* _What is needed_: Across the data below, state how many lines hold "empties", and reply with nothing but that number.

Dataset entries:

(** C4. When the service reports an error for some pages (and nothing
    raises), [extract_text_from_b64_images] runs to its end: the structured
    JSON, the text file and the timing file hold one entry per page without
    error, in the order of the payload files, and nothing for the pages
    with an error. *)
Theorem failed_pages_are_skipped
    (env : Env) (fs : directory)
    (b64_files : list pystr) (recognised : list (Z * Response))
    (Hlisted : fst (list_outputs (lit ".b64") fs) = Ok b64_files)
    (Hpages : b64_files <> [])
    (Hclient : make_client env = Ok tt)
    (Hrecognised :
       Forall2 (fun f nr => recognise env fs f = Ok nr) b64_files recognised)
    (Htiming : fs !! extraction_timing_json <> Some Dir)
    (Htext : fs !! extracted_text_txt <> Some Dir)
    (Hstructured : fs !! extracted_structured_text_json <> Some Dir) :
  let successes := List.filter succeeded (combine b64_files recognised) in
  exists (fs' : directory) (timing : extraction_timing),
    extract_text_from_b64_images env fs = (Ok tt, fs')
    /\ fs' !! extracted_structured_text_json =
         Some (File (StructuredJson (List.map entry_of successes)))
    /\ fs' !! extracted_text_txt =
         Some (File (Text (join page_separator (List.map text_of successes))))
    /\ fs' !! extraction_timing_json = Some (File (ExtractionTimingJson timing))
    /\ et_pages timing = List.map (timing_of env) successes
    /\ et_total_pages timing = length successes
    /\ List.map page_number (List.map entry_of successes)
         = List.map (fun page => fst (snd page)) successes
    /\ List.map pt_file (et_pages timing) = List.map fst successes.
Proof.
  intros successes.
  destruct artifact_names_distinct as (Hn1 & Hn2 & Hn3 & _).
  unfold extract_text_from_b64_images.
  unfold bind at 1.
  unfold list_outputs, bind, listdir, ret in Hlisted |- *. simpl in Hlisted |- *.
  injection Hlisted as Hlisted. rewrite Hlisted.
  destruct b64_files as [|f0 fl]; [congruence|].
  unfold lift. rewrite Hclient.
  rewrite (pages_loop_recognised env fs (f0 :: fl) recognised accs_init Hrecognised).
  fold successes. cbn [all_text all_structured_data page_timings accs_init app].
  rewrite open_w_ok by assumption. unfold dump.
  rewrite insert_insert_eq.
  rewrite write_file_ok by (rewrite lookup_insert_ne by assumption; assumption).
  rewrite write_file_ok by (rewrite !lookup_insert_ne by assumption; assumption).
  eexists _, _. split; [reflexivity|].
  repeat split.
  - now rewrite lookup_insert_eq.
  - rewrite lookup_insert_ne by congruence. now rewrite lookup_insert_eq.
  - rewrite !lookup_insert_ne by congruence. now rewrite lookup_insert_eq.
  - reflexivity.
  - apply List.length_map.
  - rewrite List.map_map. reflexivity.
  - cbn [et_pages]. rewrite List.map_map. apply List.map_ext.
    now intros [f [n r]].
Qed.
(** * Cyclon: a local HTTP-API-to-Lambda gateway

    A shallow embedding of the core of the gateway:
    - [payload.py]      (token codec and event synthesizer),
    - [lambda_utils.py] (sandbox invoker),
    - [api_router.py]   (router and response translation),
    - [utils.py]        (the environment file),
    - [api_gateway.py]  (the endpoint table read from the configuration),
    followed by the properties established about them.

    Conventions of the embedding.
    - A Python [str] is a [string] whose characters are code points below 256;
      [bytes] are [string]s as well, one character per byte.
    - A Python exception is a value of [exn]; a function that may raise
      returns a [result].  The functions of [utils.py] and [api_gateway.py]
      also raise [Exception] with a message of their own and have result
      types of their own, [try] and [attempt].
    - JSON numbers are integers: the event template and the terminal values
      of the scenarios contain no fractional number.
    - What the program asks of its environment (file system, process
      execution, the web framework's URL matching, the JSON parser, the HMAC
      primitive) is an interface, a type class, with reference instances used
      for closed examples.
    - The one effect that is recorded is the spawning of a sandbox: a
      computation of type [M] returns its outcome together with the commands
      it ran.  What the program prints is left out.
    - The router is modelled up to what its view function returns or
      raises; the conversion of a returned tuple into a response is the
      framework's and is not modelled.
    - The base64 functions follow the library of Python 3.11: decoding is
      [binascii.a2b_base64] without strict mode. *)

From Stdlib Require Import String Ascii List ZArith NArith Lia Bool Arith.
From Stdlib Require Import Numbers.DecimalString.
Import ListNotations.
Open Scope string_scope.
(** The rows whose occupation is read as a missing value are in no group. *)
Example demo_missing_occupation :
  map (fun r => (MeanAge.occupation r, MeanAge.user_count r))
      (mean_age_by_occupation
         [ Demo.user 1 30 "M" "NA"; Demo.user 2 40 "F" "artist";
           Demo.user 3 20 "M" ""; Demo.user 4 50 "F" "None" ])
  = [ ("artist"%string, 1) ].
Proof. reflexivity. Qed.

Example demo_top_genres_segments :
  map (fun r => (TopGenres.occupation r, TopGenres.age_group r,
                 List.length (TopGenres.top_genres r), TopGenres.total_users r))
      (top_genres_by_occupation_age Demo.ratings Demo.users Demo.movie_genres)
  = [ ("doctor"%string, "35-45"%string, 3%nat, 1);
      ("engineer"%string, "25-35"%string, 3%nat, 1);
      ("engineer"%string, "35-45"%string, 3%nat, 1) ].
Proof. vm_compute. reflexivity. Qed.

Example demo_top_rated_unknown_date :
  match top_rated_movies Demo.ratings Demo.movies 2 1 with
  | Ok res => map (fun r => (TopMovie.movie_id r, TopMovie.release_date r)) res
  | Raise _ => []
  end = [ (3, "Unknown"%string) ].
Proof. vm_compute. reflexivity. Qed.

(** [head] with a negative count drops rows from the end, as pandas does. *)
Example demo_head_negative : Frame.head (-1) [1; 2; 3] = [1; 2].
Proof. reflexivity. Qed.

Example demo_get_movie_genres :
  map mg_genre (get_movie_genres Demo.movies)
  = ["Crime"; "Thriller"; "Animation"; "Children's"; "Comedy"; "Unknown"]%string.
Proof. reflexivity. Qed.


(** * Further properties of the loader and the analyses *)

(** ** The loader *)

Ltac run_loader :=
  cbv [download_and_load_data bind lift MovieLensDataLoader load put ret raise
       exists_file negb data_dir_exists f_data f_user f_item f_genre
       f_occupation].

(** X1: a load that raises because the directory or a required file is
    missing, because a file cannot be parsed, or because the occupations
    file cannot be opened, leaves the globals as they were; a load that
    raises [ZeroDivisionError] has read all the files and assigned the
    globals before computing the statistics of a dataset whose users or
    movies file has no rows. *)
Theorem failed_load_globals (fs : FileSystem) (g g' : Globals) (e : string) :
  download_and_load_data fs g = (Raise e, g') ->
  (In e [DataDirectoryNotFound; RequiredFileNotFound; ParserError;
         FileNotFoundError] -> g' = g) /\
  (e = ZeroDivisionError ->
   exists r u m gs o,
     fs = files r u m gs o /\ (u = [] \/ m = []) /\
     g' = loaded_globals r u m gs o).
Proof.
  intros Hload.
  assert (Hcases : (e <> ZeroDivisionError /\ g' = g) \/
                   (e = ZeroDivisionError /\
                    exists r u m gs o,
                      fs = files r u m gs o /\ (u = [] \/ m = []) /\
                      g' = loaded_globals r u m gs o)).
  { revert Hload. destruct fs as [d fd fu fi fg fo].
    destruct d, fd as [| |r], fu as [| |u], fi as [| |m], fg as [| |gs],
             fo as [| |o];
      run_loader;
      try (intros [= <- <-]; left; split; [discriminate|reflexivity]).
    unfold data_info.
    destruct (len u * len m =? 0) eqn:E; [|discriminate].
    intros [= <- <-]. right. split; [reflexivity|].
    exists r, u, m, gs, o. split; [reflexivity|]. split; [|reflexivity].
    apply Z.eqb_eq in E. unfold len in E.
    destruct u; [now left|]. destruct m; [now right|]. simpl in E. lia. }
  split.
  - intros Hin. destruct Hcases as [[_ Hg]|[-> _]]; [exact Hg|].
    simpl in Hin. destruct Hin as [H|[H|[H|[H|[]]]]]; discriminate.
  - intros He. destruct Hcases as [[Hne _]|[_ Hfiles]]; [contradiction|exact Hfiles].
Qed.

Lemma failed_load_globals_witness :
  exists r u m gs o,
    files Demo.ratings [] Demo.movies Demo.genres [] = files r u m gs o /\
    (u = [] \/ m = []) /\
    loaded_globals Demo.ratings [] Demo.movies Demo.genres []
    = loaded_globals r u m gs o.
Proof.
  apply (proj2 (failed_load_globals
                  (files Demo.ratings [] Demo.movies Demo.genres [])
                  initial_globals
                  (loaded_globals Demo.ratings [] Demo.movies Demo.genres [])
                  ZeroDivisionError eq_refl)).
  reflexivity.
Defined.
(** X13.  [generate_missing_images.py] computes its cutoff date before its [try]
    block: when [months_back * 30] is no number of days of a [timedelta], or
    the date that many days before now is no [datetime], the [OverflowError]
    leaves [get_events_needing_images].  Otherwise the function returns.  It
    reloads every thumbnail blob without a guard: one blob whose metadata
    cannot be loaded empties the selection.  When every reload succeeds, the
    events selected are those listed with a thumbnail and without an image,
    one of whose thumbnails was created at the cutoff date or later. *)
Theorem window_selection (now months_back : Z) (blobs : list blob) :
  let days := months_back * 30 in
  (Window.cutoff_date now months_back = None ↔
   ¬ (-999999999 ≤ days ≤ 999999999
      ∧ Window.datetime_min ≤ now - days * 86400 ≤ Window.datetime_max)) ∧
  (Window.cutoff_date now months_back = None →
   ∀ listing, Window.get_events_needing_images now months_back listing = Raise) ∧
  (∀ cutoff,
     Window.cutoff_date now months_back = Some cutoff →
     cutoff = now - days * 86400 ∧
     Window.get_events_needing_images now months_back None = Ret [] ∧
     ((∃ b e, b ∈ blobs ∧ thumbnail_of e b ∧ reload_time_created b = None) →
      Window.get_events_needing_images now months_back (Some blobs) = Ret []) ∧
     ((∀ b e, b ∈ blobs → thumbnail_of e b → is_Some (reload_time_created b)) →
      ∃ selection,
        Window.get_events_needing_images now months_back (Some blobs) = Ret selection ∧
        ∀ event_id,
          event_id ∈ selection ↔
          classify (name <$> blobs) event_id
          = Some {| Thumbnails.has_image := false; Thumbnails.has_thumbnail := true |} ∧
          ∃ b time, b ∈ blobs ∧ thumbnail_of event_id b ∧
                    reload_time_created b = Some (Some time) ∧ cutoff ≤ time)).
Proof.
  intros days. pose proof (cutoff_date_spec now months_back) as Hcutoff.
  cbn zeta in Hcutoff. fold days in Hcutoff. split_and!.
  - rewrite Hcutoff. case_decide; split; first [done|tauto].
  - intros Hnone listing. unfold Window.get_events_needing_images. by rewrite Hnone.
  - intros cutoff Hsome. unfold Window.get_events_needing_images. rewrite Hsome.
    split; [rewrite Hcutoff in Hsome; case_decide; congruence|].
    split; [done|]. cbn. split.
    + intros Hraises. by apply (window_scan_raises cutoff blobs [] ∅) in Hraises as ->.
    + intros Hreloads.
      destruct (Window.scan_from cutoff blobs [] ∅) as [[events recent_events]|] eqn:Hscan;
        cycle 1.
      { apply window_scan_raises in Hscan as (b & e & Hin & Hof & Hnone).
        destruct (Hreloads b e Hin Hof) as [? ?]. congruence. }
      eexists. split; [done|]. intros event_id.
      apply window_scan_spec in Hscan as [-> Hrecent].
      rewrite <- scan_classify. unfold Thumbnails.scan.
      pose proof (scan_from_NoDup [] (name <$> blobs) NoDup_nil_2) as Hnodup.
      rewrite list_elem_of_fmap. split.
      * intros ([e entry] & -> & Hfilter).
        apply list_elem_of_filter in Hfilter as [(Hin & Hthumbnail & Himage) Hentry].
        cbn in *. apply (dict_get_elem_of _ _ _ Hnodup) in Hentry. rewrite Hentry.
        split; [by destruct entry; cbn in *; subst|].
        apply Hrecent in Hin as [[]%elem_of_empty|Hb]. exact Hb.
      * intros (Hentry & Hin).
        exists (event_id, {| Thumbnails.has_image := false;
                             Thumbnails.has_thumbnail := true |}). split; [done|].
        apply list_elem_of_filter. split.
        -- cbn. split; [|done]. apply Hrecent. by right.
        -- by apply (dict_get_elem_of _ _ _ Hnodup).
Qed.

(** Three months back the cutoff is a date, and the blob of the sample listing
    whose reload raises empties the selection; thirty thousand months back
    there is no such date, and the function raises. *)
Lemma window_selection_witness :
  Window.cutoff_date 1700000500 3 = Some 1692224500 ∧
  (∃ b e, b ∈ Sample.thumbnails ∧ thumbnail_of e b ∧ reload_time_created b = None) ∧
  Window.get_events_needing_images 1700000500 3 (Some Sample.thumbnails) = Ret [] ∧
  Window.cutoff_date 1700000500 30000 = None ∧
  Window.get_events_needing_images 1700000500 30000 (Some Sample.thumbnails) = Raise.
Proof.
  assert (Hcutoff : Window.cutoff_date 1700000500 3 = Some 1692224500)
    by (vm_compute; reflexivity).
  assert (Hraises : ∃ b e, b ∈ Sample.thumbnails ∧ thumbnail_of e b ∧
                           reload_time_created b = None).
  { exists {| name := "events/e5/event_thumbnail.png"; reload_time_created := None |},
      "e5"%string.
    split; [do 5 right; left|]. split; [|reflexivity].
    exists "event_thumbnail.png"%string. split; [reflexivity|left]. }
  assert (Hnone : Window.cutoff_date 1700000500 30000 = None)
    by (vm_compute; reflexivity).
  split; [exact Hcutoff|]. split; [exact Hraises|]. split.
  - exact (proj1 (proj2 (proj2 (proj2 (proj2 (window_selection 1700000500 3
             Sample.thumbnails)) 1692224500 Hcutoff))) Hraises).
  - split; [exact Hnone|].
    exact (proj1 (proj2 (window_selection 1700000500 30000 Sample.thumbnails)) Hnone
             (Some Sample.thumbnails)).
Defined.

(** ** The selections of the recent and simple scripts *)

Section Capped_scans.
Context (fails : request → bool) (b : gmap string object) (collection : string).

Lemma recent_scan_cons max_events blob_name blob_names found checked found_count :
  Recent_scan.scan_from fails b collection max_events (blob_name :: blob_names)
                        found checked found_count
  = if decide (max_events ≤ found_count) then found
    else
      match event_and_file blob_name with
      | Some (event_id, filename) =>
          if decide (event_id ∈ checked) then
            Recent_scan.scan_from fails b collection max_events blob_names
                                  found checked found_count
          else if decide (filename ∈ thumbnail_names) then
            if check_event_has_image fails b collection event_id then
              Recent_scan.scan_from fails b collection max_events blob_names
                                    found ({[event_id]} ∪ checked) found_count
            else
              Recent_scan.scan_from fails b collection max_events blob_names
                                    (found ++ [event_id]) ({[event_id]} ∪ checked)
                                    (found_count + 1)
          else
            Recent_scan.scan_from fails b collection max_events blob_names
                                  found checked found_count
      | None =>
          Recent_scan.scan_from fails b collection max_events blob_names
                                found checked found_count
      end.
Proof.
  cbn. case_decide; [done|]. rewrite event_and_file_segments.
  destruct (split_slash blob_name) as [|? [|? [|? ?]]]; try done; try by case_decide.
  destruct (decide (3 ≤ len (_ :: _ :: _ :: _))) as [_|Hlen]; [done|].
  unfold len in Hlen. cbn in Hlen. lia.
Qed.

Lemma simple_scan_cons max_events blob_name blob_names events found :
  Simple_scan.scan_from fails b collection max_events (blob_name :: blob_names)
                        events found
  = if decide (max_events ≤ len found) then found
    else
      match event_and_file blob_name with
      | Some (event_id, filename) =>
          let seen :=
            Thumbnails.has_image (default Thumbnails.fresh (dict_get event_id events)) in
          if decide ((filename ∉ image_names) ∧ filename ∈ thumbnail_names) then
            if negb seen && negb (check_event_has_image fails b collection event_id) then
              Simple_scan.scan_from fails b collection max_events blob_names
                (Thumbnails.record_blob events blob_name) (found ++ [event_id])
            else
              Simple_scan.scan_from fails b collection max_events blob_names
                (Thumbnails.record_blob events blob_name) found
          else
            Simple_scan.scan_from fails b collection max_events blob_names
              (Thumbnails.record_blob events blob_name) found
      | None =>
          Simple_scan.scan_from fails b collection max_events blob_names events found
      end.
Proof.
  cbn. case_decide; [done|]. rewrite event_and_file_segments.
  unfold Thumbnails.record_blob.
  destruct (split_slash blob_name) as [|? [|event_id [|filename ?]]];
    try done; try by case_decide.
  destruct (decide (3 ≤ len (_ :: _ :: _ :: _))) as [_|Hlen];
    [|unfold len in Hlen; cbn in Hlen; lia].
  assert (Hentry : default Thumbnails.fresh
                     (dict_get event_id
                        match dict_get event_id events with
                        | Some _ => events
                        | None => dict_set event_id Thumbnails.fresh events
                        end)
                   = default Thumbnails.fresh (dict_get event_id events)).
  { destruct (dict_get event_id events) eqn:Hget; [by rewrite Hget|].
    by rewrite dict_get_set_eq. }
  cbn zeta. rewrite Hentry.
  destruct (decide (filename ∈ image_names)) as [Himage|Himage].
  - by rewrite decide_False by (by intros [? _]).
  - destruct (decide (filename ∈ thumbnail_names)) as [Hthumbnail|Hthumbnail].
    + by rewrite decide_True by done.
    + by rewrite decide_False by (by intros [_ ?]).
Qed.

(** What the loops have found stays found. *)
Lemma recent_scan_prefix max_events blob_names :
  ∀ found checked found_count,
    found `prefix_of`
      Recent_scan.scan_from fails b collection max_events blob_names
                            found checked found_count.
Proof.
  induction blob_names as [|blob_name blob_names IH]; intros found checked found_count;
    [done|].
  rewrite recent_scan_cons.
  repeat case_match; try done; try apply IH.
  etrans; [|apply IH]. by apply prefix_app_r.
Qed.

Lemma simple_scan_prefix max_events blob_names :
  ∀ events found,
    found `prefix_of`
      Simple_scan.scan_from fails b collection max_events blob_names events found.
Proof.
  induction blob_names as [|blob_name blob_names IH]; intros events found; [done|].
  rewrite simple_scan_cons. cbn zeta.
  repeat case_match; try done; try apply IH.
  etrans; [|apply IH]. by apply prefix_app_r.
Qed.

* _Reply_: 2